CoolKit is responding to rapidly growing demand for refrigerated, or temperature-controlled pure electric vans for their customers who are looking to realise the exciting and potentially lucrative benefits of operating this type of vehicle. Commensurately, they have invested heavily into understanding these vehicles and how best to convert them into reliable and durable refrigerated vehicles.
TCS&D spoke to Managing Director Rupert Gatty to learn more about their findings so far.
Electrification is universally recognised as a rapidly growing alternative source of vehicle power. Indeed, the government has set a clear long-term ambition for all new cars and vans to be zero emission by 2040, and for nearly every car and van to be zero emission by 2050. In addition to those factors, electric vehicles are proving especially popular with low mileage users – not because of driving range limitations, but because diesel fuelled vehicles are prone to expensive DPF failures if they aren’t driven for long enough to facilitate proper regeneration.
Our earliest findings applicable to electrically powered temperature-controlled vehicles were that they were popular with campus-based institutions such as colleges and universities – but it is now clear that there is rapidly growing demand from all sectors of industry.

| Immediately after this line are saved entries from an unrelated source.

(* ===== verification/Latch.v ===== *)
(** * The latches of a node

    Class [NodeLatchManager] (src/src/transaction/txn_scheduler.cpp): one table of
    latches for all Regions of a node.  A command takes the latches of its keys or
    the whole Region.  The manager never blocks its caller: a command that cannot
    have its latches is queued and named by the [Release] that makes it ready.
    The methods run under the mutex of the manager; a method is one step.

    [std::hash] is a parameter: it decides the slot a resource lives in, and
    the order in which a command sorts its resources. *)

From Stdlib Require Import ZArith.
From S2P Require Import Prelude.
#[local] Open Scope N_scope.

Inductive TxnLatchMode := Keys | RegionExclusive.

#[global] Instance TxnLatchMode_eq_dec : EqDecision TxnLatchMode.
Proof. solve_decision. Defined.

Module NodeLatchManager.

Record ResourceId := MkResource { ri_regionId : Z; ri_key : string }.

#[global] Instance ResourceId_eq_dec : EqDecision ResourceId.
Proof. solve_decision. Defined.

#[global] Program Instance ResourceId_countable : Countable ResourceId :=
  inj_countable' (λ r, (ri_regionId r, ri_key r)) (λ p, MkResource p.1 p.2) _.
Next Obligation. by intros []. Qed.

Record ResourceState := MkResourceState { owner : N; waiters : list N }.

Record RegionGate := MkGate {
  exclusiveOwner : N;
  activeKeyOwners : N;
  exclusiveWaiters : list N
}.

Record LockRequest := MkLockRequest {
  lr_commandId : N;
  lr_regionId : Z;
  lr_mode : TxnLatchMode;
  lr_resources : list ResourceId;
  lr_acquired : bool;
  lr_countedWait : bool;
  lr_waitStarted : Z
}.

Record Stats := MkStats {
  acquisitions : N;
  waits : N;
  waitMicros : N;
  currentWaiters : N;
  maxWaiters : N;
  held : N
}.

Record t := MkLatches {
  slots_ : list (gmap ResourceId ResourceState);
  regionGates_ : gmap Z RegionGate;
  requests_ : gmap N LockRequest;
  stats_ : Stats
}.

Definition create (slotCount : nat) : result t :=
  if bool_decide (slotCount = 0%nat) then Throw "NodeLatchManager requires at least one slot"
  else Ok (MkLatches (replicate slotCount ∅) ∅ ∅ (MkStats 0 0 0 0 0 0)).

(** What [operator[]] inserts. *)
Definition no_resource : ResourceState := MkResourceState 0 [].
Definition no_gate : RegionGate := MkGate 0 0 [].

Definition set_slots l s : t := MkLatches l (regionGates_ s) (requests_ s) (stats_ s).
Definition set_gates m s : t := MkLatches (slots_ s) m (requests_ s) (stats_ s).
Definition set_requests m s : t := MkLatches (slots_ s) (regionGates_ s) m (stats_ s).
Definition set_stats x s : t := MkLatches (slots_ s) (regionGates_ s) (requests_ s) x.

Definition gate_of (s : t) (rid : Z) : RegionGate := default no_gate (regionGates_ s !! rid).
Definition set_gate (rid : Z) (g : RegionGate) (s : t) : t := set_gates (<[rid := g]> (regionGates_ s)) s.

(** [std::find] and [erase]: the first occurrence. *)
Fixpoint RemoveWaiterLocked (commandId : N) (l : list N) : list N :=
  match l with
  | [] => []
  | c :: l => if c =? commandId then l else c :: RemoveWaiterLocked commandId l
  end.

(** [duration_cast] to microseconds of a difference of nanoseconds. *)
Definition FinishWaitLocked (now : Z) (request : LockRequest) (st : Stats) : LockRequest * Stats :=
  if lr_countedWait request then
    let micros := ((now - lr_waitStarted request) ÷ 1000)%Z in
    (MkLockRequest (lr_commandId request) (lr_regionId request) (lr_mode request) (lr_resources request)
       (lr_acquired request) false (lr_waitStarted request),
     MkStats (acquisitions st) (waits st)
       (if (0 <? micros)%Z then waitMicros st +₆₄ Z.to_N micros else waitMicros st)
       (if 0 <? currentWaiters st then currentWaiters st - 1 else currentWaiters st)
       (maxWaiters st) (held st))
  else (request, st).

Section with_hash.
Context (hash_int : Z → N) (hash_string : string → N).
Implicit Types (s : t) (r : ResourceId).

Definition ResourceHash r : N :=
  let seed := hash_int (ri_regionId r) in
  N.lxor seed (hash_string (ri_key r) +₆₄ 11400714819323198485 +₆₄ wrap64 (N.shiftl seed 6) +₆₄ N.shiftr seed 2).

Definition SlotIndex (slotCount : nat) r : nat := N.to_nat (ResourceHash r mod N.of_nat slotCount).

(** [slots_[SlotIndex(resource)].resources[resource]], read and written. *)
Definition resource_of s r : ResourceState :=
  default no_resource (slots_ s !! SlotIndex (length (slots_ s)) r ≫= λ slot, slot !! r).

Definition set_resource r (x : ResourceState) s : t :=
  set_slots (alter (λ slot, <[r := x]> slot) (SlotIndex (length (slots_ s)) r) (slots_ s)) s.

Definition erase_resource r s : t :=
  set_slots (alter (delete r) (SlotIndex (length (slots_ s)) r) (slots_ s)) s.

(** [TryGrantLocked]: the resource is free and the command is first in line. *)
Definition grantable (commandId : N) s r : bool :=
  let state := resource_of s r in
  (owner state =? 0) &&
  match waiters state with c :: _ => c =? commandId | [] => false end.

Definition take_resource (commandId : N) s r : t :=
  set_resource r (MkResourceState commandId (tail (waiters (resource_of s r)))) s.

Definition set_acquired (q : LockRequest) : LockRequest :=
  MkLockRequest (lr_commandId q) (lr_regionId q) (lr_mode q) (lr_resources q) true (lr_countedWait q)
    (lr_waitStarted q).

Definition count_acquired (st : Stats) : Stats :=
  MkStats (acquisitions st +₆₄ 1) (waits st) (waitMicros st) (currentWaiters st) (maxWaiters st) (held st +₆₄ 1).

Definition granted (now : Z) (request : LockRequest) s : t :=
  let '(request, st) := FinishWaitLocked now (set_acquired request) (count_acquired (stats_ s)) in
  set_stats st (set_requests (<[lr_commandId request := request]> (requests_ s)) s).

(** [request] is the stored request; the gate is created when the Region has
    none. *)
Definition TryGrantLocked (now : Z) (request : LockRequest) s : t * bool :=
  if lr_acquired request then (s, true)
  else
    let rid := lr_regionId request in
    let commandId := lr_commandId request in
    let gate := gate_of s rid in
    let s := set_gate rid gate s in
    match lr_mode request with
    | RegionExclusive =>
        if negb (exclusiveOwner gate =? 0) || negb (activeKeyOwners gate =? 0) ||
           match exclusiveWaiters gate with c :: _ => negb (c =? commandId) | [] => true end
        then (s, false)
        else (granted now request
                (set_gate rid (MkGate commandId (activeKeyOwners gate) (tail (exclusiveWaiters gate))) s), true)
    | Keys =>
        if negb (exclusiveOwner gate =? 0) then (s, false)
        else if match exclusiveWaiters gate with c :: _ => c <? commandId | [] => false end then (s, false)
        else if forallb (grantable commandId s) (lr_resources request) then
          let s := foldl (take_resource commandId) s (lr_resources request) in
          (granted now request
             (set_gate rid (MkGate (exclusiveOwner gate) (activeKeyOwners gate + 1) (exclusiveWaiters gate)) s), true)
        else (s, false)
    end.

(** The order of [std::sort] in [Acquire]. *)
Definition resource_leb (slotCount : nat) r r' : bool :=
  let i := SlotIndex slotCount r in
  let i' := SlotIndex slotCount r' in
  if negb (i =? i')%nat then (i <? i')%nat
  else if negb (ri_regionId r =? ri_regionId r')%Z then (ri_regionId r <? ri_regionId r')%Z
  else str_leb (ri_key r) (ri_key r').

Fixpoint insert_sorted (slotCount : nat) r (l : list ResourceId) : list ResourceId :=
  match l with
  | [] => [r]
  | r' :: l' => if resource_leb slotCount r r' then r :: l else r' :: insert_sorted slotCount r l'
  end.

Definition sort_resources (slotCount : nat) (l : list ResourceId) : list ResourceId :=
  foldr (insert_sorted slotCount) [] l.

(** [std::unique]: drop an element equal to its predecessor. *)
Fixpoint unique (l : list ResourceId) : list ResourceId :=
  match l with
  | r :: ((r' :: _) as l') => if bool_decide (r = r') then unique l' else r :: unique l'
  | _ => l
  end.

Definition enqueue (commandId : N) s r : t :=
  let state := resource_of s r in
  set_resource r (MkResourceState (owner state) (waiters state ++ [commandId])) s.

Definition count_wait (now : Z) (commandId : N) s : t :=
  let st := stats_ s in
  let current := currentWaiters st +₆₄ 1 in
  set_stats (MkStats (acquisitions st) (waits st +₆₄ 1) (waitMicros st) current (N.max (maxWaiters st) current) (held st))
    (set_requests (alter (λ q, MkLockRequest (lr_commandId q) (lr_regionId q) (lr_mode q) (lr_resources q)
                                 (lr_acquired q) true now) commandId (requests_ s)) s).

Definition Acquire (now : Z) (commandId : N) (regionId : Z) (keys : list string) (mode : TxnLatchMode) s
    : result (t * bool) :=
  if (commandId =? 0) || (regionId <? 0)%Z then Throw "invalid latch command or Region ID"
  else if bool_decide (is_Some (requests_ s !! commandId)) then Throw "duplicate latch command ID"
  else
    let resources :=
      match mode with
      | Keys => unique (sort_resources (length (slots_ s)) (MkResource regionId <$> keys))
      | RegionExclusive => []
      end in
    if bool_decide (mode = Keys) && match resources with [] => true | _ => false end
    then Throw "key latch requires at least one key"
    else
      let request := MkLockRequest commandId regionId mode resources false false 0 in
      let s := set_requests (<[commandId := request]> (requests_ s)) s in
      let s :=
        match mode with
        | RegionExclusive =>
            let gate := gate_of s regionId in
            set_gate regionId (MkGate (exclusiveOwner gate) (activeKeyOwners gate)
                                 (exclusiveWaiters gate ++ [commandId])) s
        | Keys => foldl (enqueue commandId) s resources
        end in
      let '(s, ok) := TryGrantLocked now request s in
      Ok (if ok then (s, true) else (count_wait now commandId s, false)).

Definition erase_unused s r : t :=
  let state := resource_of s r in
  if (owner state =? 0) && match waiters state with [] => true | _ => false end then erase_resource r s else s.

Definition CleanupResourcesLocked (request : LockRequest) s : t :=
  let s := foldl erase_unused s (lr_resources request) in
  let rid := lr_regionId request in
  let gate := gate_of s rid in
  if (exclusiveOwner gate =? 0) && (activeKeyOwners gate =? 0) &&
     match exclusiveWaiters gate with [] => true | _ => false end
  then set_gates (delete rid (regionGates_ s)) s
  else s.

(** The waiting commands in ascending order of their identifiers. *)
Definition candidates s : list N :=
  merge_sort N.le (filter (λ p, lr_acquired p.2 = false) (map_to_list (requests_ s))).*1.

Definition grant_ready (now : Z) (acc : t * list N) (commandId : N) : t * list N :=
  match requests_ acc.1 !! commandId with
  | None => acc
  | Some request =>
      let '(s, ok) := TryGrantLocked now request acc.1 in
      (s, if ok : bool then acc.2 ++ [commandId] else acc.2)
  end.

Definition GrantReadyLocked (now : Z) s : t * list N := foldl (grant_ready now) (s, []) (candidates s).

Definition release_resource (commandId : N) s r : t :=
  let state := resource_of s r in
  set_resource r (if owner state =? commandId then MkResourceState 0 (waiters state) else state) s.

Definition forget_resource (commandId : N) s r : t :=
  let state := resource_of s r in
  set_resource r (MkResourceState (owner state) (RemoveWaiterLocked commandId (waiters state))) s.

Definition count_released (st : Stats) : Stats :=
  MkStats (acquisitions st) (waits st) (waitMicros st) (currentWaiters st) (maxWaiters st)
    (if 0 <? held st then held st - 1 else held st).

(** What the command holds, or the places where it waits. *)
Definition withdraw (now : Z) (commandId : N) (request : LockRequest) s : t :=
  let rid := lr_regionId request in
  let gate := gate_of s rid in
  let s := set_gate rid gate s in
  if lr_acquired request then
    let s :=
      match lr_mode request with
      | RegionExclusive =>
          if exclusiveOwner gate =? commandId
          then set_gate rid (MkGate 0 (activeKeyOwners gate) (exclusiveWaiters gate)) s else s
      | Keys =>
          let s := foldl (release_resource commandId) s (lr_resources request) in
          if 0 <? activeKeyOwners gate
          then set_gate rid (MkGate (exclusiveOwner gate) (activeKeyOwners gate - 1) (exclusiveWaiters gate)) s else s
      end in
    set_stats (count_released (stats_ s)) s
  else
    let s := set_stats (FinishWaitLocked now request (stats_ s)).2 s in
    match lr_mode request with
    | RegionExclusive =>
        set_gate rid (MkGate (exclusiveOwner gate) (activeKeyOwners gate)
                        (RemoveWaiterLocked commandId (exclusiveWaiters gate))) s
    | Keys => foldl (forget_resource commandId) s (lr_resources request)
    end.

Definition Release (now : Z) (commandId : N) s : t * list N :=
  match requests_ s !! commandId with
  | None => (s, [])
  | Some request =>
      let s := withdraw now commandId request s in
      let s := set_requests (delete commandId (requests_ s)) s in
      GrantReadyLocked now (CleanupResourcesLocked request s)
  end.

Definition Cancel (now : Z) (commandId : N) s : t * list N := Release now commandId s.

Definition Holds (commandId : N) s : bool :=
  match requests_ s !! commandId with Some q => lr_acquired q | None => false end.

End with_hash.

End NodeLatchManager.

Since 2005, CoolKit has converted numerous electric vehicles for temperature controlled use, including close collaborations with Renault UK which was showcased on their Kangoo ZE exhibited at this year’s UK Commercial Vehicle Show. By working closely with technology providers that can provide the right solutions to our customers individual needs, we have substantially increased our knowledge with each conversion and are now recognised as true sector specialists.
Typical specifications will include an additional array of powerful, low fatigue lithium ion batteries for the purpose of powering an isolated on-board refrigerating system, often arranged with other high technology equipment such as battery protection, data-logging and telemetry systems. The use of independent batteries ensures that our conversion draws no power from the vehicles own battery and therefore crucially has no impact on the real-world driving range promised by the vehicle manufacturer, which is a critical aspect of electric vehicle ownership in overcoming range anxiety. It is also vital that the vehicles own re-charging period is not prolonged by any ancillary equipment and therefore it is an important consideration that any such batteries can be re-charged in a shorter period.
EMISSIONS AND CONGESTION CHARGING
Taking London in particular, one of the major attractions of electric vehicles is their immunity to the Ultra Low Emissions Zone (ULEZ) regulations which are scheduled to go live in London from 8th April 2019. With London being one of CoolKit’s largest customer areas, it was critical that we investigated suitable products for that market, so that we could continue to satisfy the needs of our customers operating in the region, as well as enabling us to appeal to other fleet operators.
Elsewhere in the UK, from 2020, the most polluting commercial vehicles will be discouraged from driving in designated Clean Air Zones or CAZ’s. The first five of these Zones will include areas of Birmingham, Leeds, Nottingham, Derby and Southampton – where air quality problems are seen to be most serious, and councils will be able to set their own charges for entry into the Zones at levels designed to reduce pollution. It is widely anticipated that pure electric vehicles will be exempt from charges and there is little doubt that there will be more CAZ’s in the years to come.
Many of our customers enquire about the practicality of using vehicles of this type not only in terms of upholding the driving range, but in terms of the productivity of the vehicle based on how much usable payload can be expected. It’s true that electric vans obviously carry additional battery weight, but it should also be remembered that this is in lieu of other equipment including a combustion engine, a refrigerant compressor with mounting brackets and piping to and from that engine, so the impact on usable payload is less than might otherwise be anticipated.
Perhaps the most important question of many potential customers is whether such vehicles work properly and as expected in the real world. The answer to that is that there are an infinite number of different operating scenarios and crucial to getting a specification right for the customer is first understanding their scenario thoroughly.
A further essential aspect of optimising the efficiency and longevity of the cooling system is to specify efficient insulation. At CoolKit we have gone to great lengths to optimise the effectiveness of our insulated hygienic lining and won a number of Type Approvals to the ATP Class A and C Standards to reassure our customers of that.
Our collaborations with Stage One vehicle manufacturers continues. Building on our earlier collaboration with Renault, we will soon be taking delivery of our first all-new Renault Master ZE –one of the first full-size pure electric vans to market. Converting this for effective temperature controlled operation will present new challenges, but overcoming them will be a major step towards our goal of being able to produce a full range of electrically powered conversions to suit vehicles in all segments of the LCV market and especially that eternally dominant segment.